= What the task asks =
From the first entry to the last, transcribe everything exactly.

= Data =
Lemma replaced_frame (p q : string) (l : list face_data) (t : Table) :
  q <> p -> rows_for q (replaced p l t) = rows_for q t.
Proof.
  intros Hne. unfold rows_for, replaced.
  destruct (inserted_rows p l (delete_where_path p t)) as (news & -> & _ & Hp).
  cbn [delete_where_path rows]. rewrite filter_app.
  replace (filter (fun r => file_path r = q) news) with (@nil Row).
  - rewrite app_nil_r. induction (rows t) as [|r rs IH]; [reflexivity|].
    destruct (decide (file_path r = p)) as [Heq|Hnp].
    + rewrite (filter_cons_False (fun r => file_path r <> p)) by tauto.
      rewrite filter_cons_False by congruence. exact IH.
    + rewrite (filter_cons_True (fun r => file_path r <> p)) by exact Hnp.
      destruct (decide (file_path r = q)) as [Hq|Hnq].
      * rewrite !filter_cons_True by exact Hq. f_equal. exact IH.
      * rewrite !filter_cons_False by exact Hnq. exact IH.
  - symmetry. induction Hp as [|r news Hr _ IH]; [reflexivity|].
    rewrite filter_cons_False by congruence. exact IH.
Qed.

(** Deleting the rows of a path that has none changes nothing. *)
Lemma delete_absent (p : string) (t : Table) :
  rows_for p t = [] -> delete_where_path p t = t.
Proof.
  unfold rows_for, delete_where_path. destruct t as [rs sq]. cbn [rows
    sqlite_sequence]. intros H. f_equal.
  induction rs as [|r rs IH]; [reflexivity|].
  destruct (decide (file_path r = p)) as [Heq|Hne].
  - rewrite filter_cons_True in H by exact Heq. discriminate.
  - rewrite filter_cons_False in H by exact Hne.
    rewrite filter_cons_True by exact Hne. f_equal. apply IH. exact H.
Qed.

(** *** The database calls of one result *)

Lemma db_call_cases (f : conn -> conn) (s : loop_state) :
  match db_call f s with
  | (inr _, s') =>
    cn s' = f (cn s) /\ counts s' = counts s /\ queue s' = queue s /\
    snd <$> calls_left s' = snd <$> calls_left s
  | (inl e, s') => s' = s /\ snd <$> calls_left s = Some e
  end.
Proof.
  unfold db_call.
  destruct (calls_left s) as [[[|k] e]|] eqn:Hk; cbn; rewrite ?Hk;
    repeat split; reflexivity.
Qed.

Lemma insert_faces_cases (p : string) (l : list face_data) :
  forall (n : nat) (s : loop_state),
    match insert_faces p l n s with
    | (inr m, s') =>
      m = (n + length l)%nat /\
      cn s' = foldl (execute_insert p) (cn s) l /\
      counts s' = counts s /\ queue s' = queue s /\
      snd <$> calls_left s' = snd <$> calls_left s
    | (inl e, s') =>
      committed (cn s') = committed (cn s) /\
      counts s' = counts s /\ queue s' = queue s /\
      snd <$> calls_left s = Some e
    end.
Proof.
  induction l as [|[[lm enc] loc] l IH]; intros n s; cbn [insert_faces].
  - cbn. repeat split; auto.
  - unfold bindS.
    pose proof (db_call_cases
                  (execute (INSERT_INTO_faces p lm enc loc)) s) as Hc.
    destruct (db_call _ s) as [[e|[]] s1].
    + destruct Hc as [-> Hk]. auto.
    + destruct Hc as (Hcn & Hco & Hq & Hk).
      specialize (IH (S n) s1).
      destruct (insert_faces p l (S n) s1) as [[e|m] s2].
      * destruct IH as (Hcm & Hco2 & Hq2 & Hk2).
        rewrite Hcm, Hco2, Hq2, Hcn, Hco, Hq, <- Hk, Hk2. repeat split.
      * destruct IH as (-> & Hcn2 & Hco2 & Hq2 & Hk2).
        rewrite Hcn2, Hco2, Hq2, Hcn, Hco, Hq, Hk2, Hk. cbn [length foldl].
        repeat split; auto; lia.
Qed.

Lemma view_inserts (p : string) (l : list face_data) :
  forall c, view (foldl (execute_insert p) c l) = foldl (insert_face p) (view c) l /\
            committed (foldl (execute_insert p) c l) = committed c.
Proof.
  induction l as [|fd l IH]; intros c; cbn [foldl]; [auto|].
  destruct (IH (execute_insert p c fd)) as [-> ->]. split; reflexivity.
Qed.

(** The [try] block: it returns with the result applied and counted, or it
    raises what the oracle has for it, with nothing committed and no
    database error counted yet. *)
Lemma update_try_cases (p : string) (r : option (list face_data))
    (s : loop_state) :
  match update_try p r s with
  | (inr _, s') =>
    cn s' = applied p r (cn s) /\ counts s' = counted r (counts s) /\
    queue s' = queue s
  | (inl e, s') =>
    committed (cn s') = committed (cn s) /\ queue s' = queue s /\
    db_errors (counts s') = db_errors (counts s) /\
    snd <$> calls_left s = Some e
  end.
Proof.
  unfold update_try.
  set (del := db_call (execute (DELETE_FROM_faces p))).
  pose proof (db_call_cases (execute (DELETE_FROM_faces p)) s) as H1.
  fold del in H1.
  destruct r as [[|fd l]|].
  - unfold bindS. destruct (del s) as [[e|[]] s1].
    + destruct H1 as [-> Hk]. auto.
    + destruct H1 as (Hcn1 & Hco1 & Hq1 & Hk1).
      rewrite Hcn1, Hco1, Hq1. repeat split.
  - set (ins := insert_faces p (fd :: l) 0). set (cm := db_call commit).
    unfold bindS. destruct (del s) as [[e|[]] s1].
    { destruct H1 as [-> Hk]. auto. }
    destruct H1 as (Hcn1 & Hco1 & Hq1 & Hk1).
    pose proof (insert_faces_cases p (fd :: l) 0 s1) as H2. fold ins in H2.
    destruct (ins s1) as [[e|m] s2].
    { destruct H2 as (Hcm & Hco & Hq & Hk).
      rewrite Hcm, Hco, Hq, Hcn1, Hco1, Hq1, <- Hk1, Hk. repeat split. }
    destruct H2 as (-> & Hcn2 & Hco2 & Hq2 & Hk2).
    pose proof (db_call_cases commit s2) as H3. fold cm in H3.
    destruct (view_inserts p (fd :: l) (execute (DELETE_FROM_faces p) (cn s)))
      as [Hview Hcomm].
    destruct (cm s2) as [[e|[]] s3].
    { destruct H3 as [-> Hk]. rewrite Hcn2, Hco2, Hq2, Hcn1, Hco1, Hq1, Hcomm.
      rewrite <- Hk1, <- Hk2, Hk. repeat split. }
    destruct H3 as (Hcn3 & Hco3 & Hq3 & Hk3).
    cbn [cn counts queue with_counts].
    rewrite Hcn3, Hco3, Hq3, Hcn2, Hco2, Hq2, Hcn1, Hco1, Hq1.
    split; [|split; reflexivity].
    unfold commit, applied, connect. rewrite Hview. reflexivity.
  - set (cm := db_call commit). unfold bindS.
    destruct (del s) as [[e|[]] s1].
    { destruct H1 as [-> Hk]. auto. }
    destruct H1 as (Hcn1 & Hco1 & Hq1 & Hk1).
    pose proof (db_call_cases commit (with_counts file_error s1)) as H3.
    fold cm in H3.
    destruct (cm (with_counts file_error s1)) as [[e|[]] s3].
    { destruct H3 as [-> Hk]. cbn [cn counts queue with_counts calls_left] in *.
      rewrite Hcn1, Hco1, Hq1, <- Hk1, Hk. repeat split. }
    destruct H3 as (Hcn3 & Hco3 & Hq3 & Hk3).
    cbn [cn counts queue with_counts] in *.
    rewrite Hcn3, Hco3, Hq3, Hcn1, Hco1, Hq1. repeat split.
Qed.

= Written answer =
Lemma replaced_frame (p q : string) (l : list face_data) (t : Table) :
  q <> p -> rows_for q (replaced p l t) = rows_for q t.
Proof.
  intros Hne. unfold rows_for, replaced.
  destruct (inserted_rows p l (delete_where_path p t)) as (news & -> & _ & Hp).
  cbn [delete_where_path rows]. rewrite filter_app.
  replace (filter (fun r => file_path r = q) news) with (@nil Row).
  - rewrite app_nil_r. induction (rows t) as [|r rs IH]; [reflexivity|].
    destruct (decide (file_path r = p)) as [Heq|Hnp].
    + rewrite (filter_cons_False (fun r => file_path r <> p)) by tauto.
      rewrite filter_cons_False by congruence. exact IH.
    + rewrite (filter_cons_True (fun r => file_path r <> p)) by exact Hnp.
      destruct (decide (file_path r = q)) as [Hq|Hnq].
      * rewrite !filter_cons_True by exact Hq. f_equal. exact IH.
      * rewrite !filter_cons_False by exact Hnq. exact IH.
  - symmetry. induction Hp as [|r news Hr _ IH]; [reflexivity|].
    rewrite filter_cons_False by congruence. exact IH.
Qed.

(** Deleting the rows of a path that has none changes nothing. *)
Lemma delete_absent (p : string) (t : Table) :
  rows_for p t = [] -> delete_where_path p t = t.
Proof.
  unfold rows_for, delete_where_path. destruct t as [rs sq]. cbn [rows
    sqlite_sequence]. intros H. f_equal.
  induction rs as [|r rs IH]; [reflexivity|].
  destruct (decide (file_path r = p)) as [Heq|Hne].
  - rewrite filter_cons_True in H by exact Heq. discriminate.
  - rewrite filter_cons_False in H by exact Hne.
    rewrite filter_cons_True by exact Hne. f_equal. apply IH. exact H.
Qed.

(** *** The database calls of one result *)

Lemma db_call_cases (f : conn -> conn) (s : loop_state) :
  match db_call f s with
  | (inr _, s') =>
    cn s' = f (cn s) /\ counts s' = counts s /\ queue s' = queue s /\
    snd <$> calls_left s' = snd <$> calls_left s
  | (inl e, s') => s' = s /\ snd <$> calls_left s = Some e
  end.
Proof.
  unfold db_call.
  destruct (calls_left s) as [[[|k] e]|] eqn:Hk; cbn; rewrite ?Hk;
    repeat split; reflexivity.
Qed.

Lemma insert_faces_cases (p : string) (l : list face_data) :
  forall (n : nat) (s : loop_state),
    match insert_faces p l n s with
    | (inr m, s') =>
      m = (n + length l)%nat /\
      cn s' = foldl (execute_insert p) (cn s) l /\
      counts s' = counts s /\ queue s' = queue s /\
      snd <$> calls_left s' = snd <$> calls_left s
    | (inl e, s') =>
      committed (cn s') = committed (cn s) /\
      counts s' = counts s /\ queue s' = queue s /\
      snd <$> calls_left s = Some e
    end.
Proof.
  induction l as [|[[lm enc] loc] l IH]; intros n s; cbn [insert_faces].
  - cbn. repeat split; auto.
  - unfold bindS.
    pose proof (db_call_cases
                  (execute (INSERT_INTO_faces p lm enc loc)) s) as Hc.
    destruct (db_call _ s) as [[e|[]] s1].
    + destruct Hc as [-> Hk]. auto.
    + destruct Hc as (Hcn & Hco & Hq & Hk).
      specialize (IH (S n) s1).
      destruct (insert_faces p l (S n) s1) as [[e|m] s2].
      * destruct IH as (Hcm & Hco2 & Hq2 & Hk2).
        rewrite Hcm, Hco2, Hq2, Hcn, Hco, Hq, <- Hk, Hk2. repeat split.
      * destruct IH as (-> & Hcn2 & Hco2 & Hq2 & Hk2).
        rewrite Hcn2, Hco2, Hq2, Hcn, Hco, Hq, Hk2, Hk. cbn [length foldl].
        repeat split; auto; lia.
Qed.

Lemma view_inserts (p : string) (l : list face_data) :
  forall c, view (foldl (execute_insert p) c l) = foldl (insert_face p) (view c) l /\
            committed (foldl (execute_insert p) c l) = committed c.
Proof.
  induction l as [|fd l IH]; intros c; cbn [foldl]; [auto|].
  destruct (IH (execute_insert p c fd)) as [-> ->]. split; reflexivity.
Qed.

(** The [try] block: it returns with the result applied and counted, or it
    raises what the oracle has for it, with nothing committed and no
    database error counted yet. *)
Lemma update_try_cases (p : string) (r : option (list face_data))
    (s : loop_state) :
  match update_try p r s with
  | (inr _, s') =>
    cn s' = applied p r (cn s) /\ counts s' = counted r (counts s) /\
    queue s' = queue s
  | (inl e, s') =>
    committed (cn s') = committed (cn s) /\ queue s' = queue s /\
    db_errors (counts s') = db_errors (counts s) /\
    snd <$> calls_left s = Some e
  end.
Proof.
  unfold update_try.
  set (del := db_call (execute (DELETE_FROM_faces p))).
  pose proof (db_call_cases (execute (DELETE_FROM_faces p)) s) as H1.
  fold del in H1.
  destruct r as [[|fd l]|].
  - unfold bindS. destruct (del s) as [[e|[]] s1].
    + destruct H1 as [-> Hk]. auto.
    + destruct H1 as (Hcn1 & Hco1 & Hq1 & Hk1).
      rewrite Hcn1, Hco1, Hq1. repeat split.
  - set (ins := insert_faces p (fd :: l) 0). set (cm := db_call commit).
    unfold bindS. destruct (del s) as [[e|[]] s1].
    { destruct H1 as [-> Hk]. auto. }
    destruct H1 as (Hcn1 & Hco1 & Hq1 & Hk1).
    pose proof (insert_faces_cases p (fd :: l) 0 s1) as H2. fold ins in H2.
    destruct (ins s1) as [[e|m] s2].
    { destruct H2 as (Hcm & Hco & Hq & Hk).
      rewrite Hcm, Hco, Hq, Hcn1, Hco1, Hq1, <- Hk1, Hk. repeat split. }
    destruct H2 as (-> & Hcn2 & Hco2 & Hq2 & Hk2).
    pose proof (db_call_cases commit s2) as H3. fold cm in H3.
    destruct (view_inserts p (fd :: l) (execute (DELETE_FROM_faces p) (cn s)))
      as [Hview Hcomm].
    destruct (cm s2) as [[e|[]] s3].
    { destruct H3 as [-> Hk]. rewrite Hcn2, Hco2, Hq2, Hcn1, Hco1, Hq1, Hcomm.
      rewrite <- Hk1, <- Hk2, Hk. repeat split. }
    destruct H3 as (Hcn3 & Hco3 & Hq3 & Hk3).
    cbn [cn counts queue with_counts].
    rewrite Hcn3, Hco3, Hq3, Hcn2, Hco2, Hq2, Hcn1, Hco1, Hq1.
    split; [|split; reflexivity].
    unfold commit, applied, connect. rewrite Hview. reflexivity.
  - set (cm := db_call commit). unfold bindS.
    destruct (del s) as [[e|[]] s1].
    { destruct H1 as [-> Hk]. auto. }
    destruct H1 as (Hcn1 & Hco1 & Hq1 & Hk1).
    pose proof (db_call_cases commit (with_counts file_error s1)) as H3.
    fold cm in H3.
    destruct (cm (with_counts file_error s1)) as [[e|[]] s3].
    { destruct H3 as [-> Hk]. cbn [cn counts queue with_counts calls_left] in *.
      rewrite Hcn1, Hco1, Hq1, <- Hk1, Hk. repeat split. }
    destruct H3 as (Hcn3 & Hco3 & Hq3 & Hk3).
    cbn [cn counts queue with_counts] in *.
    rewrite Hcn3, Hco3, Hq3, Hcn1, Hco1, Hq1. repeat split.
Qed.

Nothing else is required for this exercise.